→ Activity: For the data below, give again exactly the lines from the one containing "destruct (restore_files_ok os" through the one containing "as (st' & t'", both ends included, and no others.

→ Listed records:
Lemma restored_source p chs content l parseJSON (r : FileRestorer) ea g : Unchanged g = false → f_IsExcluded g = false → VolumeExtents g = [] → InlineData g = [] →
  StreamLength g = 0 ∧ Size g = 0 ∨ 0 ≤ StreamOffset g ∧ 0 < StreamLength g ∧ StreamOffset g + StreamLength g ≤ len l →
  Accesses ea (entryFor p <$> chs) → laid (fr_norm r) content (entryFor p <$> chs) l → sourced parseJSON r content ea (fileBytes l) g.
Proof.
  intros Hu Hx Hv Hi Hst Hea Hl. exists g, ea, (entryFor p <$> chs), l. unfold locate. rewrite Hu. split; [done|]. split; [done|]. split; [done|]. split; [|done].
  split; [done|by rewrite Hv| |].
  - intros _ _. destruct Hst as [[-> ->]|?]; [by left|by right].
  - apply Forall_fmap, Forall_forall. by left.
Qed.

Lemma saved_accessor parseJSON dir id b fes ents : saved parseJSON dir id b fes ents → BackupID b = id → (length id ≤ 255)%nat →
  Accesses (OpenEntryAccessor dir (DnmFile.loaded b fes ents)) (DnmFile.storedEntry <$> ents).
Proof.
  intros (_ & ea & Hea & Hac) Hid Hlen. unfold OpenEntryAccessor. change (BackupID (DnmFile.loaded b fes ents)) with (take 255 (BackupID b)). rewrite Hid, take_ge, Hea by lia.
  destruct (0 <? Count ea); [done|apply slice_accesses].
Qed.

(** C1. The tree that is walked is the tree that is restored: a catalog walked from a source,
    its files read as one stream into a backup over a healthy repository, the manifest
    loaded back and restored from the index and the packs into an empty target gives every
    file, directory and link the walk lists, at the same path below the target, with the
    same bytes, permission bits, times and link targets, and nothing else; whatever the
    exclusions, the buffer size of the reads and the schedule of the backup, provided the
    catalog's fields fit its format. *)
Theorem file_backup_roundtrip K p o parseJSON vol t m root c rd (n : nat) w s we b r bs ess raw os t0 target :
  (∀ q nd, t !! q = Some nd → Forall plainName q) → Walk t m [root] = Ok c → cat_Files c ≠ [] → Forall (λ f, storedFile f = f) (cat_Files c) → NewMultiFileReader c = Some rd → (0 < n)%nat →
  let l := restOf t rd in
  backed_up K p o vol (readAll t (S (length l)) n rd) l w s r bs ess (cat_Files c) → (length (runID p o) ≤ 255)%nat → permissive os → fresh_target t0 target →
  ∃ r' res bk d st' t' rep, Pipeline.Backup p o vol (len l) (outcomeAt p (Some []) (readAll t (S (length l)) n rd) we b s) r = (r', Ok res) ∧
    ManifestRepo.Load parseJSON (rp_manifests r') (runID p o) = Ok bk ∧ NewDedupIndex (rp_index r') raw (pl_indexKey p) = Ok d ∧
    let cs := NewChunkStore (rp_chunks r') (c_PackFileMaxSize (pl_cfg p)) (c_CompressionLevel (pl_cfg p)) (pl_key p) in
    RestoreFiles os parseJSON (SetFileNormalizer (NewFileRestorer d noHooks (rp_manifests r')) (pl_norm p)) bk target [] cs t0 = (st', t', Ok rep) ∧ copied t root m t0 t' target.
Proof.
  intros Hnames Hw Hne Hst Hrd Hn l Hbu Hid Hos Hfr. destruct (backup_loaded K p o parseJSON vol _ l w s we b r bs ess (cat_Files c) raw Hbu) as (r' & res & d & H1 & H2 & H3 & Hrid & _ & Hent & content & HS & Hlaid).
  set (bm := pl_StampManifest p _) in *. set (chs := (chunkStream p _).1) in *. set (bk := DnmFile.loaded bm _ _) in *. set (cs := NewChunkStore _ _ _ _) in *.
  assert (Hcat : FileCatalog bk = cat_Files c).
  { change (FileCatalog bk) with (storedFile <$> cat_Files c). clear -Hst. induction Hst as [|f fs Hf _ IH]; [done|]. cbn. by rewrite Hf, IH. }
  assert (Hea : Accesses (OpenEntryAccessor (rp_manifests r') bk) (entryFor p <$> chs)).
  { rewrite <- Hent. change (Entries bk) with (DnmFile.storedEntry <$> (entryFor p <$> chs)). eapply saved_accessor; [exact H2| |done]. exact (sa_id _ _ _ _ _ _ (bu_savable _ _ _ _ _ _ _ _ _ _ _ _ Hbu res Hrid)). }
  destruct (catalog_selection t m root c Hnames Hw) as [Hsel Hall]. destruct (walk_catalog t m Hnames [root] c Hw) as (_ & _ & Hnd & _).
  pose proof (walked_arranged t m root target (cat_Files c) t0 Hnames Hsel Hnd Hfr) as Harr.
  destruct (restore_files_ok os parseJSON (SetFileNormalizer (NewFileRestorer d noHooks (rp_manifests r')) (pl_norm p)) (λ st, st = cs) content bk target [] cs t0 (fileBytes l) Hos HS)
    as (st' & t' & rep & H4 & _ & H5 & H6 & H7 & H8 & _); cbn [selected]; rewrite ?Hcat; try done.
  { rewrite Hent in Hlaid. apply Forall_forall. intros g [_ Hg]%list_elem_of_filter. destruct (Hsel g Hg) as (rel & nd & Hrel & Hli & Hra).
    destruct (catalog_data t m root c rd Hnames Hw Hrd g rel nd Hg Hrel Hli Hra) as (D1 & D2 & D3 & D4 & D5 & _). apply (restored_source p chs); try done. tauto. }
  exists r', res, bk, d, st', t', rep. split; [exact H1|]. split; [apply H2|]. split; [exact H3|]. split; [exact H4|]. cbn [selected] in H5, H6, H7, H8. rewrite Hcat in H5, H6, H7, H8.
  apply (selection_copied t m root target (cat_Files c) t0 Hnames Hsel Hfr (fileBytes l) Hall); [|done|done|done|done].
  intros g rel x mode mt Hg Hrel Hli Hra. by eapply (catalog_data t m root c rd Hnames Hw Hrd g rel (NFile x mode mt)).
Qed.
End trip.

--

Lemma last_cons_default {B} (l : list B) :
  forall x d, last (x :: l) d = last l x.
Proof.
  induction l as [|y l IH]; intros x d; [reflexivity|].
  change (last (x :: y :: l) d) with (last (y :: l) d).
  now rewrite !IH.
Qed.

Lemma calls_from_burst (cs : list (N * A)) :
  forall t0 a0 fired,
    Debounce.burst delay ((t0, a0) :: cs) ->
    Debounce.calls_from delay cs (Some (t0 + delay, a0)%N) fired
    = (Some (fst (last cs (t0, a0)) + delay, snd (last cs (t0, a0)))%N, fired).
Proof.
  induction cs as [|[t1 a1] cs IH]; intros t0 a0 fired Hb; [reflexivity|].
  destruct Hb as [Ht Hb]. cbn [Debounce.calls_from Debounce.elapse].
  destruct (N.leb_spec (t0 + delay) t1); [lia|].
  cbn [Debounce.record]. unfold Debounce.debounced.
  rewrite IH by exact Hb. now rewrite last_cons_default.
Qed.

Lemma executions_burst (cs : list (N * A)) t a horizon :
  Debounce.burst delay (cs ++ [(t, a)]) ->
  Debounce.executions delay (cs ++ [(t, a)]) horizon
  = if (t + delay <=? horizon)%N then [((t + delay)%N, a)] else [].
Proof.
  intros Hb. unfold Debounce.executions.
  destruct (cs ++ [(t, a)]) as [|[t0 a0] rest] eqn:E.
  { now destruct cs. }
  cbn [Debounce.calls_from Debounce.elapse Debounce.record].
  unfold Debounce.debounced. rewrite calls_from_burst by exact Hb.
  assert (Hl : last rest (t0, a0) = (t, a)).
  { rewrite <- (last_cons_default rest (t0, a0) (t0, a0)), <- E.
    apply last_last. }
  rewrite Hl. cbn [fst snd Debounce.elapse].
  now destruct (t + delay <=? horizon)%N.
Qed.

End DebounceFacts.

* * *

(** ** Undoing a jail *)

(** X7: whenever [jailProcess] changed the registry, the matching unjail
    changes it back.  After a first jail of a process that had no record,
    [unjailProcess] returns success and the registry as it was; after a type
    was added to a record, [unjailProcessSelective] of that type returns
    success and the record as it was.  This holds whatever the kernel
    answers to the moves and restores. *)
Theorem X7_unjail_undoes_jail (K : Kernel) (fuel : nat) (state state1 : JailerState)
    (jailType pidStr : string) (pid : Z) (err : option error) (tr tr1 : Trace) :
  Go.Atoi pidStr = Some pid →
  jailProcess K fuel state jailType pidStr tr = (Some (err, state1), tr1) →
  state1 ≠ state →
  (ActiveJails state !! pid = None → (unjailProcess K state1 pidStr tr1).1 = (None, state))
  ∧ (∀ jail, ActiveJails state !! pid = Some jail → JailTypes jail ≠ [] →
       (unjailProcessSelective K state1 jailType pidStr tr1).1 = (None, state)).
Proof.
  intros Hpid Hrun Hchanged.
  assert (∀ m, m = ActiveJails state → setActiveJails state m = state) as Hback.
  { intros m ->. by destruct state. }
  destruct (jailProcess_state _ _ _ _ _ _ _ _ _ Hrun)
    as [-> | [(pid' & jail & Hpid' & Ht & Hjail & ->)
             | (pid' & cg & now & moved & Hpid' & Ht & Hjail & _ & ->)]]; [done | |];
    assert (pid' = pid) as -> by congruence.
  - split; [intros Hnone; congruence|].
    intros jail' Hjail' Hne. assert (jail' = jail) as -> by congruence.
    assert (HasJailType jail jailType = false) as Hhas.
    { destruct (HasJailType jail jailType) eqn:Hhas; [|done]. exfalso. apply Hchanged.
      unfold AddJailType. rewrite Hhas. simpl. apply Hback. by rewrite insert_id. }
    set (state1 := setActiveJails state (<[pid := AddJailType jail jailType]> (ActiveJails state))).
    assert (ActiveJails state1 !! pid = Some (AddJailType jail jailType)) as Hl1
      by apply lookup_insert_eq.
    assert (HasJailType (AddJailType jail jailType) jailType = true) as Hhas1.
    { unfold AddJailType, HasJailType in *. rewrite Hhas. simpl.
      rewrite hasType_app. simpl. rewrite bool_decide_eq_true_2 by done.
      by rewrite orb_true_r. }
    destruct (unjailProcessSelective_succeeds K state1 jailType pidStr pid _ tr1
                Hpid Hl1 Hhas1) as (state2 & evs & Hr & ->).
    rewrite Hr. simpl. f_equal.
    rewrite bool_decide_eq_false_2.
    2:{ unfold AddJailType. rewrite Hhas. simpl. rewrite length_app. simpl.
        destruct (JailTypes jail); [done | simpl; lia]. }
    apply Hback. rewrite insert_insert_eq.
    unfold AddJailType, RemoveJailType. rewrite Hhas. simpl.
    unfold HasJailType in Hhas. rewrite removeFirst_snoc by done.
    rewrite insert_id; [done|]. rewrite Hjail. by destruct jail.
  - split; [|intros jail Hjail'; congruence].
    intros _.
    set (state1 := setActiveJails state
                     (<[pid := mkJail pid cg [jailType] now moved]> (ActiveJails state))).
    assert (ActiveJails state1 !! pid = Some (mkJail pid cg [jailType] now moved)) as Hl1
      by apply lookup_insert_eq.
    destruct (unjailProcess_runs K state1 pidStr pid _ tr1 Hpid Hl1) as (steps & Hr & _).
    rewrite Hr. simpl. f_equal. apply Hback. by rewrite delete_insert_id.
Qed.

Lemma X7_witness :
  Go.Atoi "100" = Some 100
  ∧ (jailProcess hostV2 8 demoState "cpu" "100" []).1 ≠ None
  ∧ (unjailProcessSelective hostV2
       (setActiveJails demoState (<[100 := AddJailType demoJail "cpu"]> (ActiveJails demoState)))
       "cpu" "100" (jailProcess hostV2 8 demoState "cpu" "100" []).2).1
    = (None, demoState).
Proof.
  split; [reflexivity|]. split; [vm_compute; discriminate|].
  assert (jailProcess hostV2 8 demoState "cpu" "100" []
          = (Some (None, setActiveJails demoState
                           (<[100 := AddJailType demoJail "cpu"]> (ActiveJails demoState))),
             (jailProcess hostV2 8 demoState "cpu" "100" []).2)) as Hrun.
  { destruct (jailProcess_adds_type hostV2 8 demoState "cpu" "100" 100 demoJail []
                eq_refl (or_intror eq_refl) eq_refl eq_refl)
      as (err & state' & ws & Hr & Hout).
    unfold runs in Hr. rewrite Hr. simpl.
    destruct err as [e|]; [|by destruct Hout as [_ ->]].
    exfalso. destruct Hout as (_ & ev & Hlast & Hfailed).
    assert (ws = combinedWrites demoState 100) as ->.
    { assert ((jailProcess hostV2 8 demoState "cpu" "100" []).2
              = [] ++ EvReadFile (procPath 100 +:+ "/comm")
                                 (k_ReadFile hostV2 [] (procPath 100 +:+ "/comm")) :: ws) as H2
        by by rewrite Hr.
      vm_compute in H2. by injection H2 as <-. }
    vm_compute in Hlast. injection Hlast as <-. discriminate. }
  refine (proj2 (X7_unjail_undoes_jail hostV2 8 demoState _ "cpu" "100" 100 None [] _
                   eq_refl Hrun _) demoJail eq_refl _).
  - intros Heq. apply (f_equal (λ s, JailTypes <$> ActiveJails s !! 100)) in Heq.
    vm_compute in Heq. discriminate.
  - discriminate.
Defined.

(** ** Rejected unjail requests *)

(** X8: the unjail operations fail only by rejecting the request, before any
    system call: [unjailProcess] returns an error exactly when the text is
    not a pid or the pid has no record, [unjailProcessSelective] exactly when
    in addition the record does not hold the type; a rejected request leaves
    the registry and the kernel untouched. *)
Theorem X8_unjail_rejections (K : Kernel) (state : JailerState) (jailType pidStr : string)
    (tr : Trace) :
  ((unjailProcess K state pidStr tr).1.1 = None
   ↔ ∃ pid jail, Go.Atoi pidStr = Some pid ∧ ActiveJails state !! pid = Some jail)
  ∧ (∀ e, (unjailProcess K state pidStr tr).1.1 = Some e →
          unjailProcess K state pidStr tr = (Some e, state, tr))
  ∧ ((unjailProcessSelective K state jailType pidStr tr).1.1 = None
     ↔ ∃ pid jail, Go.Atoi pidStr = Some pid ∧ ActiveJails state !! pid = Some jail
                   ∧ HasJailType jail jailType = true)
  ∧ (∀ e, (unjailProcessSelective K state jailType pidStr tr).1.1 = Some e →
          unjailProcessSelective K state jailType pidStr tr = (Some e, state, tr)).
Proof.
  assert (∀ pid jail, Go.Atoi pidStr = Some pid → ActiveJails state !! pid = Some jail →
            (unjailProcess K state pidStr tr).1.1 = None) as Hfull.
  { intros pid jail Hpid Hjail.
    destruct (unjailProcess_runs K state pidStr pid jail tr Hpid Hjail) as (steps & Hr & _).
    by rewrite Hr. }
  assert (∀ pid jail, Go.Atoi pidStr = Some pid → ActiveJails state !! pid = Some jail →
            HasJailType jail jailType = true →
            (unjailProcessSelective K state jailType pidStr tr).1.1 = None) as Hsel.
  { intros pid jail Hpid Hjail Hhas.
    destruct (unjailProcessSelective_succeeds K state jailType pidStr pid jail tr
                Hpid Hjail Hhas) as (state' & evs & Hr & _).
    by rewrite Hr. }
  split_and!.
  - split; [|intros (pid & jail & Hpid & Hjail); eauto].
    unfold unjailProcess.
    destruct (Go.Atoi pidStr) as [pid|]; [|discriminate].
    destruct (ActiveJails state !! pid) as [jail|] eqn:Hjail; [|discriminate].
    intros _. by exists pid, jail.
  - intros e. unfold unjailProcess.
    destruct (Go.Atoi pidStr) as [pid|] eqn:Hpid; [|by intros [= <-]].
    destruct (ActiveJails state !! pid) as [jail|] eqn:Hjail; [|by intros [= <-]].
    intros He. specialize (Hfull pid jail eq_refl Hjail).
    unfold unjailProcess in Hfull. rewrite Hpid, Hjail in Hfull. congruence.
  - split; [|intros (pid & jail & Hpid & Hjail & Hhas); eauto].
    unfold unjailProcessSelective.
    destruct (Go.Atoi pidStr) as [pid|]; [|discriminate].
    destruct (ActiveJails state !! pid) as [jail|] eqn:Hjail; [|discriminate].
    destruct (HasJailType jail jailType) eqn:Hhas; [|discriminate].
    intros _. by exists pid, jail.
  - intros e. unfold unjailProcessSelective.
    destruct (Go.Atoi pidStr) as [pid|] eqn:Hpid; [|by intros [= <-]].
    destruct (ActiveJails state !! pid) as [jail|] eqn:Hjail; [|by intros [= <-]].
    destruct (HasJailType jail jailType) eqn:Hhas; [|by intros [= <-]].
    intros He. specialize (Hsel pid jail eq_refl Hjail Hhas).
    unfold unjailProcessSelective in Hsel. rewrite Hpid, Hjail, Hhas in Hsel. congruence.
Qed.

→ Exercise answer:
  destruct (restore_files_ok os parseJSON (SetFileNormalizer (NewFileRestorer d noHooks (rp_manifests r')) (pl_norm p)) (λ st, st = cs) content bk target [] cs t0 (fileBytes l) Hos HS)
    as (st' & t' & rep & H4 & _ & H5 & H6 & H7 & H8 & _); cbn [selected]; rewrite ?Hcat; try done.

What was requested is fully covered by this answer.